23 Dec 2018 - Bangalore

Original Post: https://blog.karix.io/how-we-build-and-run-karix.io

This post describes how we run and manage karix.io on kubernetes, using helm for packaging and jenkins for CI/CD Summary

This post is part one of a series of posts that describe how we built and now run karix.io. It covers the entire engineering effort undertaken and how and why we got here based on past learnings and experiences. It is my journey from a docker-compose PoC to kubernetes in production with the primary goal of improving developer/ops productivity and as a result ensuring a high uptime and quality of service for our customers.

Background

Two years ago, the team I was on at a previous organization, was tasked with building the tech platform for an entirely new business unit of the company. It had to integrate with all existing services and have a presence on both web and mobile.

I took on the responsibility of enabling this effort by providing developer tooling for the team. We were building a new product, the goal was to setup a testing environment for each component of the stack and also the entire service as a whole. Back then, we were running all of our code on chunky VMs. The process to do integration testing was to deploy code to a staging environment which was setup using ansible.

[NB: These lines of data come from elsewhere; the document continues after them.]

Definition detect_type (value : string) : IocType :=
  let size := Z.of_nat (String.length value) in
  if (size =? 64) && all_chars is_xdigit value then SHA256_HASH
  else if (size =? 32) && all_chars is_xdigit value then MD5_HASH
  else
    let dots := count_chars is_dot_char value in
    if (dots =? 3) && all_chars (fun c => is_dot_char c || is_digit_char c) value then IPV4_ADDRESS
    else if String.prefix "http://" value || String.prefix "https://" value then URL
    else if 1 <=? dots then DOMAIN
    else FILE_NAME.

(** ** The store *)

Definition index_entry (st : Intel) (e : IocEntry) : Intel :=
  if negb (ioc_active e) then st
  else
    match ioc_type e with
    | SHA256_HASH | MD5_HASH =>
        MkIntel (next_ioc_id st) (iocs_ st) ({[ioc_value e]} ∪ hash_index_ st) (ip_index_ st) (domain_index_ st) (match_log_ st)
    | IPV4_ADDRESS =>
        MkIntel (next_ioc_id st) (iocs_ st) (hash_index_ st) ({[ioc_value e]} ∪ ip_index_ st) (domain_index_ st) (match_log_ st)
    | DOMAIN =>
        MkIntel (next_ioc_id st) (iocs_ st) (hash_index_ st) (ip_index_ st) ({[ioc_value e]} ∪ domain_index_ st) (match_log_ st)
    | URL | FILE_NAME => st
    end.
Definition count_threat (st : DeviceControl) : DeviceControl :=
  DevControl (dc_events_processed st) (u64 (dc_threats_detected st + 1)) (dc_next_id st) (dc_default_policy st)
    (dc_events st) (dc_rules st) (dc_whitelist st) (dc_blacklist st) (dc_connected st).

(** The event under the second lock, both callbacks set. *)
Definition record_event (st : DeviceControl) (policy : DevicePolicy) (device : DeviceInfo) (action : DeviceAction)
    (file_path : string) (now : Z) : DeviceControl * list output :=
  let violation := is_violation policy action in
  let ev := DevEvent (dc_next_id st) now device (if violation then ACT_BLOCKED else action) file_path
    (device_type_name (dv_type device) +:+ " " +:+ action_name action +:+ " " +:+ em_dash +:+ " policy: " +:+ policy_name policy)
    violation in
  let connected :=
    match action with
    | ACT_CONNECTED => <[dv_device_id device := device]> (dc_connected st)
    | ACT_DISCONNECTED => delete (dv_device_id device) (dc_connected st)
    | _ => dc_connected st
    end in
  let st := DevControl (dc_events_processed st) (dc_threats_detected st) (u64 (dc_next_id st + 1)) (dc_default_policy st)
    (push_bounded MAX_DEVICE_EVENTS (dc_events st) ev) (dc_rules st) (dc_whitelist st) (dc_blacklist st) connected in
  if violation then (count_threat st, [Threat (device_threat policy device action file_path now)])
  else if bool_decide (policy = POL_AUDIT) then (st, [Observed (device_observation device action file_path now)])
  else (st, []).

Definition report_device_event (st : DeviceControl) (device : DeviceInfo) (action : DeviceAction) (file_path : string)
    (now : Z) : DeviceControl * list output :=
  let st := count_event st in
  record_event st (evaluate_policy st device) device action file_path now.

(** ** The other operations *)

Definition set_lists (st : DeviceControl) (rules : list DeviceRule) (whitelist blacklist : gset string) : DeviceControl :=
  DevControl (dc_events_processed st) (dc_threats_detected st) (dc_next_id st) (dc_default_policy st) (dc_events st)
    rules whitelist blacklist (dc_connected st).

Definition add_rule (st : DeviceControl) (rule : DeviceRule) : DeviceControl :=
  set_lists st (push_bounded MAX_DEVICE_RULES (dc_rules st) rule) (dc_whitelist st) (dc_blacklist st).

Definition remove_rule (st : DeviceControl) (rule_id : string) : DeviceControl :=
  set_lists st (filter (fun r => String.eqb (dr_rule_id r) rule_id = false) (dc_rules st)) (dc_whitelist st) (dc_blacklist st).

Definition whitelist_device (st : DeviceControl) (serial_number : string) : DeviceControl :=
  set_lists st (dc_rules st) ({[serial_number]} ∪ dc_whitelist st) (dc_blacklist st ∖ {[serial_number]}).

Definition blacklist_device (st : DeviceControl) (serial_number : string) : DeviceControl :=
  set_lists st (dc_rules st) (dc_whitelist st ∖ {[serial_number]}) ({[serial_number]} ∪ dc_blacklist st).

We had only one environment to do QA and acceptance testing for all teams, working across locations! This was a big hurdle and a major bottleneck in terms of developer productivity. We soon realised that we could either go on with a single QA/staging environment or meet deadlines, not both. The goal was clear, we couldn’t timeshare the test environment. We needed to have one when needed. Bonus if we could make it available on-demand for as many developers in parallel.

Hello Containers

I started using docker swarm to run unit tests locally (per component). There were many components for which a Dockerfile wasn’t present. This was not a major problem since most applications were written in Python or Golang and it was fairly easy to write Dockerfiles for each of these components. This effort started with infiltrating every repo with a “containerize” branch. Config was hardcoded in each repository under different folders for specific environments (staging/production). This was a conscious decision taken to get things up and running fast. This was known technical debt we were picking up and a proper config and secret management strategy would need to be planned later.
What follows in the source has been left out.